Once you reach the line containing "(** The options of [main]. *)" in the data below, restate each line word for word up to and including the one containing "Inductive parsed : Set".

(Records from a data source)
• • • • •

(** Storing a value in the bound member; a value of another type is not stored. *)
Definition assign (m : member) (v : value) (o : options) : options :=
  let '(mk_options tg th js ds mt mc iv po tc mi fs du) := o in
  match m, v with
  | opt_target, Text s => mk_options s th js ds mt mc iv po tc mi fs du
  | opt_tohost_sym, Text s => mk_options tg s js ds mt mc iv po tc mi fs du
  | opt_json_output, Text s => mk_options tg th s ds mt mc iv po tc mi fs du
  | opt_disas_output, Text s => mk_options tg th js s mt mc iv po tc mi fs du
  | opt_mtime, Number z => mk_options tg th js ds z mc iv po tc mi fs du
  | opt_mtimecmp, Number z => mk_options tg th js ds mt z iv po tc mi fs du
  | opt_interval, Number z => mk_options tg th js ds mt mc z po tc mi fs du
  | opt_port, Number z => mk_options tg th js ds mt mc iv z tc mi fs du
  | opt_tcp_enabled, Flag b => mk_options tg th js ds mt mc iv po b mi fs du
  | opt_mti_enabled, Flag b => mk_options tg th js ds mt mc iv po tc b fs du
  | opt_fstep, Flag b => mk_options tg th js ds mt mc iv po tc mi b du
  | opt_dump_exit, Flag b => mk_options tg th js ds mt mc iv po tc mi fs b
  | _, _ => o
  end.
Definition value_of (m : member) (o : options) : value :=
  match m with
  | opt_target => Text (o_target o) | opt_tohost_sym => Text (tohost_sym o)
  | opt_json_output => Text (json_output o) | opt_disas_output => Text (disas_output o)
  | opt_mtime => Number (o_mtime o) | opt_mtimecmp => Number (o_mtimecmp o)
  | opt_interval => Number (interval o) | opt_port => Number (port o)
  | opt_tcp_enabled => Flag (tcp_enabled o) | opt_mti_enabled => Flag (mti_enabled o)
  | opt_fstep => Flag (fstep o) | opt_dump_exit => Flag (dump_exit o)
  end.

(** ** The description *)

Record cli_option : Set := mk_cli_option {
  option_name : string; bound : member; description : string;
  required : bool; existing_file : bool; take_first : bool
}.
Record option_group : Set := mk_option_group {
  group_name : string; group_description : string; group_needs : option member;
  group_options : list cli_option; group_count : option nat
}.
Record app : Set := mk_app {
  app_description : string; app_options : list cli_option; app_groups : list option_group;
  required_by_default : bool
}.

Definition App (description : string) : app := mk_app description [] [] false.
(** [add_option] and [add_flag]: a new option has the defaults. *)
Definition add_option (name : string) (m : member) (description : string) (a : app) : app :=
  mk_app (app_description a)
    (app_options a ++ [mk_cli_option name m description (required_by_default a) false false]) (app_groups a)
    (required_by_default a).
Definition add_flag : string → member → string → app → app := add_option.
Definition option_defaults_required (a : app) : app :=
  mk_app (app_description a) (app_options a) (app_groups a) true.
(** What is chained to a call applies to its option. *)
Definition on_last (f : cli_option → cli_option) (l : list cli_option) : list cli_option :=
  match last l with Some o => removelast l ++ [f o] | None => l end.
Definition chain (f : cli_option → cli_option) (a : app) : app :=
  mk_app (app_description a) (on_last f (app_options a)) (app_groups a) (required_by_default a).
Definition set_required (o : cli_option) : cli_option :=
  mk_cli_option (option_name o) (bound o) (description o) true (existing_file o) (take_first o).
Definition check_existing_file (o : cli_option) : cli_option :=
  mk_cli_option (option_name o) (bound o) (description o) (required o) true (take_first o).
Definition set_take_first (o : cli_option) : cli_option :=
  mk_cli_option (option_name o) (bound o) (description o) (required o) (existing_file o) true.

(** A group, which the application holds. *)
Definition add_option_group (name description : string) : option_group :=
  mk_option_group name description None [] None.
Definition needs (flag : member) (g : option_group) : option_group :=
  mk_option_group (group_name g) (group_description g) (Some flag) (group_options g) (group_count g).
Definition group_add_option (name : string) (m : member) (description : string) (g : option_group) : option_group :=
  mk_option_group (group_name g) (group_description g) (group_needs g)
    (group_options g ++ [mk_cli_option name m description false false false]) (group_count g).
Definition group_chain (f : cli_option → cli_option) (g : option_group) : option_group :=
  mk_option_group (group_name g) (group_description g) (group_needs g) (on_last f (group_options g)) (group_count g).
Definition require_option (n : nat) (g : option_group) : option_group :=
  mk_option_group (group_name g) (group_description g) (group_needs g) (group_options g) (Some n).
Definition with_group (g : option_group) (a : app) : app :=
  mk_app (app_description a) (app_options a) (app_groups a ++ [g]) (required_by_default a).

(** The options of [main]. *)
Definition main_app `{Config} : app :=
  let app := App "An easy-to-use, still-in-development RISC-V 32-bit simulator" in
  let app := add_option "-j,--json-output" opt_json_output "JSON output filename" app in
  let app := add_option "-d,--disas-output" opt_disas_output "Disas trace output filename" app in
  let app := add_flag "--step" opt_fstep "Enable manual step" app in
  let app := add_flag "--dump" opt_dump_exit "Dump elf file then exit." app in
  let app := add_option "--tohost" opt_tohost_sym
    "Use a custom termination symbol defined in your linker script" app in
  let app := add_flag "--timer" opt_mti_enabled "Enable machine timer interrupts" app in
  let ogroup_mti := needs opt_mti_enabled (add_option_group "timer" "Machine timer interrupts") in
  let ogroup_mti := group_add_option "--mtime" opt_mtime
    "Memory-mapped 64-bit register incremented by timer" ogroup_mti in
  let ogroup_mti := group_add_option "--mtimecmp" opt_mtimecmp
    "Memory-mapped 64-bit register written by the simulator" ogroup_mti in
  let ogroup_mti := group_add_option "--interval" opt_interval "In microseconds" ogroup_mti in
  let ogroup_mti := require_option 3 ogroup_mti in
  let app := with_group ogroup_mti app in
  let app :=
    if ENABLE_TCP then
      let app := add_flag "--tcpserver" opt_tcp_enabled "Enable machine timer interrupts" app in
      let ogroup_server := needs opt_tcp_enabled (add_option_group "tcpserver" "Server") in
      let ogroup_server := group_chain set_required (group_add_option "-p,--port" opt_port "Port" ogroup_server) in
      with_group ogroup_server app
    else app in
  let app := option_defaults_required app in
  chain set_take_first (chain set_required (chain check_existing_file
    (add_option "target" opt_target "Executable target" app))).

(** ** The parser *)

Inductive parsed : Set :=
  | Parsed (l : list (member * value))     (* the options given, once each *)
  | Exits (code : Z).                      (* help, or an error: the answer of [app.exit] *)

Class CliParser := {
  parse : app → list string → parsed;
  file_exists : string → bool
}.

Section checks.
Context `{CliParser}.
Implicit Types (l : list (member * value)) (o : cli_option).

Definition given l (m : member) : bool := existsb (λ p, bool_decide (p.1 = m)) l.
Definition all_options (a : app) : list cli_option := app_options a ++ (app_groups a ≫= group_options).
(* ===== verification/Handlers.v ===== *)
(** * Assembly of the test programs ([runtime/arch-test], [runtime/basic])

    The assembly of [trap_handler.S] (and [trap_handler.c], its C version), of the exit
    macros of [model_test.h] and of the handler of [csr_exception.c], as listings; what the
    hart does with them, from the instruction that traps to the exit code or back.  The
    architecture tests are built with [-march=rv32imc_zicsr]: the assembler is free to
    compress an instruction of a listing, so instructions have two or four bytes, as the
    decoder finds them in memory, and branches lead to instructions and not to offsets.  A
    listing is run by [listing_step] on an index and registers; the abstract hart of [Priv]
    follows it, and the simulator the abstract hart. *)

From S2P Require Import System Runtime.

(** ** Listings *)

(** The assembler's [li rd, imm] for a constant that fits one instruction, [csrr rd, csr],
    [csrw csr, rs1], [bne rs1, rs2, label], [jal label] (which links in [rd]), [mret] and
    [ecall].  A label is the index of an instruction of the listing. *)
Inductive asm : Set :=
  | li (r v : Z) | csrr (r : Z) (c : csr) | csrw (c : csr) (r : Z) | bne (r1 r2 : Z) (l : nat) | jal (r : Z) (l : nat)
  | mret_ | ecall.

(** [trap_handler.S]. *)
Definition start_trap_handler : list asm := [csrr 10 mcause; li 5 2; bne 10 5 4; jal 1 8].
Definition handle_ebreak : list asm := [csrr 10 mcause; li 5 3; bne 10 5 12; jal 1 8].
Definition illegal_trap_handler : list asm := [li 10 1; li 17 93; ecall].
Definition breakpoint_handler : list asm := [mret_].
Definition exit_trap_handler : list asm := [mret_].
(** The text section: the labels 4, 8 and 12 above are [handle_ebreak],
    [illegal_trap_handler] and [exit_trap_handler]. *)
Definition trap_handler : list asm :=
  start_trap_handler ++ handle_ebreak ++ illegal_trap_handler ++ breakpoint_handler ++ exit_trap_handler.

(** [model_test.h] *)
Definition RVMODEL_PASS : list asm := [li 10 0; li 17 93; ecall].
Definition RVMODEL_FAIL : list asm := [li 10 1; li 17 93; ecall].

(** [csr_exception.c]: the instruction that traps, and [handle_trap], which is empty. *)
Definition trigger : asm := csrw mhartid 5.
Definition handle_trap : list asm := [mret_].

• • • • •

*PROBLEM SOLUTION:*
(** The options of [main]. *)
Definition main_app `{Config} : app :=
  let app := App "An easy-to-use, still-in-development RISC-V 32-bit simulator" in
  let app := add_option "-j,--json-output" opt_json_output "JSON output filename" app in
  let app := add_option "-d,--disas-output" opt_disas_output "Disas trace output filename" app in
  let app := add_flag "--step" opt_fstep "Enable manual step" app in
  let app := add_flag "--dump" opt_dump_exit "Dump elf file then exit." app in
  let app := add_option "--tohost" opt_tohost_sym
    "Use a custom termination symbol defined in your linker script" app in
  let app := add_flag "--timer" opt_mti_enabled "Enable machine timer interrupts" app in
  let ogroup_mti := needs opt_mti_enabled (add_option_group "timer" "Machine timer interrupts") in
  let ogroup_mti := group_add_option "--mtime" opt_mtime
    "Memory-mapped 64-bit register incremented by timer" ogroup_mti in
  let ogroup_mti := group_add_option "--mtimecmp" opt_mtimecmp
    "Memory-mapped 64-bit register written by the simulator" ogroup_mti in
  let ogroup_mti := group_add_option "--interval" opt_interval "In microseconds" ogroup_mti in
  let ogroup_mti := require_option 3 ogroup_mti in
  let app := with_group ogroup_mti app in
  let app :=
    if ENABLE_TCP then
      let app := add_flag "--tcpserver" opt_tcp_enabled "Enable machine timer interrupts" app in
      let ogroup_server := needs opt_tcp_enabled (add_option_group "tcpserver" "Server") in
      let ogroup_server := group_chain set_required (group_add_option "-p,--port" opt_port "Port" ogroup_server) in
      with_group ogroup_server app
    else app in
  let app := option_defaults_required app in
  chain set_take_first (chain set_required (chain check_existing_file
    (add_option "target" opt_target "Executable target" app))).

(** ** The parser *)

Inductive parsed : Set :=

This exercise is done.